All of this domination by RV lately has got me wondering: were there any riders in our sport that you can recall who rode for the same brand for the entire length of their career? RV has been sponsored by Kawasaki since he was on 85’s (possible before?) and is obviously still riding for them. You don’t really here too much talk about him switching brands any time in the near future either, unlike many other riders.
Would he be the first ‘top tier’ rider (That you can think of) that has ridden for the same brand from their mini days up until retirement (racking up championships along the way)?
PS. I had a helluva time finding your email address.
Villopoto is definitely having a great run with Kawasaki, though I could have sworn he rode Yamahas as an amateur. His loyalty reminds me of another redheaded rider who was short on legs but long on talent. He won titles in every single class of competition there was, a record that even Villopoto can’t break. His career spanned more than a decade and he rode Kawasaki from day one until he retired from motocross and supercross racing. Jeff Ward is that guy. The only other rider that comes to mind is Damon Bradshaw with Yamaha, though his championship came in the 125 class. If there are any others I’m sure the civilized folks down in the comments section will bring us up to speed.
I live in South Carolina and I keep hearing some strange Moto language at the track. These hillbilly rednecks down here keep saying things like "Maayen, I'za bout 4th on the holeshot!” And I'm thinking to myself, listen, Einstein, there's no such thing as 4th or 5th on the holeshot! You either GET the holeshot, or you don't. These are the same guys bragging to me "My bike's got a pire band in every gear.” So I laugh and say, Yeah I hate the ones with a "Pire band" in just some of the gears. My question is, is this proper Moto talk? Maybe I'm the hillbilly redneck that doesn't know what he's talking about. I've just never heard Dungey or Reed say they were 3rd or 4th on the holeshot.
Clint from South Carolina
This is a very common issue in the motocross world. Even seasoned announcers will botch this one from time to time and we folks with the proper number of chromosomes can only shake our heads in disgust. Getting a “holeshot” means getting to and/or through the first turn first. It is earned with cat-like reflexes, nerves of steel and often times a budget so large it would raise even Donald Trump’s eyebrows. Sadly, horsepower is expensive these days and if you’ve got the cheddar to drop at your local hop-up shop you stand a good chance of pulling a few of the aforementioned “holies.”

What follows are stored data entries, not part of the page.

(** * JASP engine: the engine state machine of [JASP-Engine/engine.cpp]

    A shallow embedding of class [Engine]: its two state machines
    ([engineState] and the per-analysis [Status]), the message dispatch
    [receiveMessages], the handlers it calls, [runAnalysis] and the
    reentrant [callback]; then [initialize], the main loop [run] and
    [setColumnDataAsNominalOrOrdinal].

    The engine is single threaded and stateful.  Every member function is
    embedded as a function in a state-and-exception monad over the record
    [Engine]; a C++ exception that leaves the function is the outcome
    [Throw], which keeps the state reached when it was thrown.

    What lies outside [engine.cpp] (the R bridge, the shared-memory
    dataset, the column encoder, jsoncpp's reader and writer) is collected
    in the record [Externals]; the engine is verified for every
    implementation of it.  The embedding is of the build in which the
    macros [PRINT_ENGINE_MESSAGES] and [JASP_COLUMN_ENCODE_ALL] are not
    defined.

    A request is embedded as it is after decoding: a record of optional
    fields, each of the type the protocol gives it.  Documents that the
    engine only inspects or passes on (options, image options, results of
    the runtime) are [Json] values. *)

From Stdlib Require Import String ZArith List Bool Lia DecimalString.
Import ListNotations.
Local Open Scope string_scope.
Local Open Scope Z_scope.

Set Implicit Arguments.
Set Warnings "-register-all".

(** ** Enumerations *)

(** Modelled from the spec: the declaration of [engineState] (engine.h and
    the enum utilities) is not part of the sources; its enumerators are the
    ones the spec lists in its data model; [engine.cpp] names all of them
    but [uninitialized]. *)
Module engineState.
Inductive t : Set :=
| uninitialized | initializing | idle | analysis | filter | rCode
| computeColumn | moduleRequest | pauseRequested | paused | resuming
| stopRequested | stopped | logCfg | settings.

Definition eqb (a b : t) : bool :=
  match a, b with
  | uninitialized, uninitialized | initializing, initializing
  | idle, idle | analysis, analysis | filter, filter | rCode, rCode
  | computeColumn, computeColumn | moduleRequest, moduleRequest
  | pauseRequested, pauseRequested | paused, paused
  | resuming, resuming | stopRequested, stopRequested
  | stopped, stopped | logCfg, logCfg | settings, settings => true
  | _, _ => false
  end.
End engineState.

Definition engineStateToString (s : engineState.t) : string :=
  match s with
  | engineState.uninitialized => "uninitialized"
  | engineState.initializing => "initializing"
  | engineState.idle => "idle"
  | engineState.analysis => "analysis"
  | engineState.filter => "filter"
  | engineState.rCode => "rCode"
  | engineState.computeColumn => "computeColumn"
  | engineState.moduleRequest => "moduleRequest"
  | engineState.pauseRequested => "pauseRequested"
  | engineState.paused => "paused"
  | engineState.resuming => "resuming"
  | engineState.stopRequested => "stopRequested"
  | engineState.stopped => "stopped"
  | engineState.logCfg => "logCfg"
  | engineState.settings => "settings"
  end.

Definition all_engineStates : list engineState.t :=
  [ engineState.uninitialized; engineState.initializing; engineState.idle;
    engineState.analysis; engineState.filter; engineState.rCode;
    engineState.computeColumn; engineState.moduleRequest;
    engineState.pauseRequested; engineState.paused; engineState.resuming;
    engineState.stopRequested; engineState.stopped; engineState.logCfg;
    engineState.settings ].

(** Modelled from the spec: [engineStateFromString] is generated with the
    enum and is not part of the sources.  A name of an enumerator gives
    that enumerator; any other string is not a value of the enum, which the
    spec makes a fatal error ([None] here, raised by the caller). *)
Definition engineStateFromString (s : string) : option engineState.t :=
  find (fun st => String.eqb (engineStateToString st) s) all_engineStates.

If you aren’t the first one around the first turn, let’s say you rounded the corner in second, then you got a good start. But you didn’t get “second on the holeshot.” There is a big difference and hopefully everyone can get on the same page here. Regarding the “Pire bands” and an accent that sounds a lot like Cal Naughton Jr. from Talladega Nights, I can’t help you. You live in South Carolina and that’s the way they speak in them there parts. I suggest you join them if you can’t beat them and get “Magic Man” on the back of your pants.
I read your Ask Ping article weekly. I find it such a departure from the normal “Nice” stuff that everyone says with regards to everything motocross. Motocross is a tough sport where you have to be aggressive to succeed. So why do all these riders devolve into their best “Nice Guy/Gal” routine when talking about the race? I would suggest that after each interview the reporter says: “That was great, now give us your Ask Ping version of what happened.” I know which version of the interview that I would like to see.
Scott in SD
Thank you very much for reading, Scott. I couldn’t pull all this together without the amazing staff here at Racer X. It’s a big team effort and I’m super-pumped to work with these guys. I’ll tell ya, my Troy Lee Designs protective equipment has kept me safe and able to type on my keyboard on a weekly basis and I wouldn’t even be able to see the keyboard if it weren’t for the awesome job my Dragon goggles were doing. My Dunlop tires were hooking up grr… er, well, I guess I don’t need tires to type. But if I did, you can bet I would mount my fingers up with little MX51’s and be roosting letters right off my laptop!
Now the Ask Ping version:
Look, Scott, thanks for the nice words but please understand that kissing my ass with a bunch of compliments won’t get your letter published any faster. I mean, I know it did in this particular instance but I’m just saying that on a normal basis it has little relevance on whether or not a question gets answered. As for the post-race interviews it’s a double-edged sword. You want to thank or mention the sponsors who have helped you along the way but you don’t want your podium shtick to be the verbal equivalent of a bottle of extra-strength NyQuil that puts even the most enthusiastic fan to sleep. It’s like as soon as these guys see a microphone they lose all ability to have a normal, intelligent conversation with another human being. Just talk to the person asking you questions, okay? And if you want to see how a real pro does it just watch Kevin Windham. KW is so smooth in his interviews he sneaks sponsors into his answer without you even knowing it. I’ll bet when Kevin was watching movies with his girlfriend in high school he could unclasp her bra without her knowing it. Boom, first base just like that. And, finally, remember that if you spent half as much time thinking about tuning in your interview skills as you did tuning in Tokyo you would be a regular Jeremy McGrath on the mic.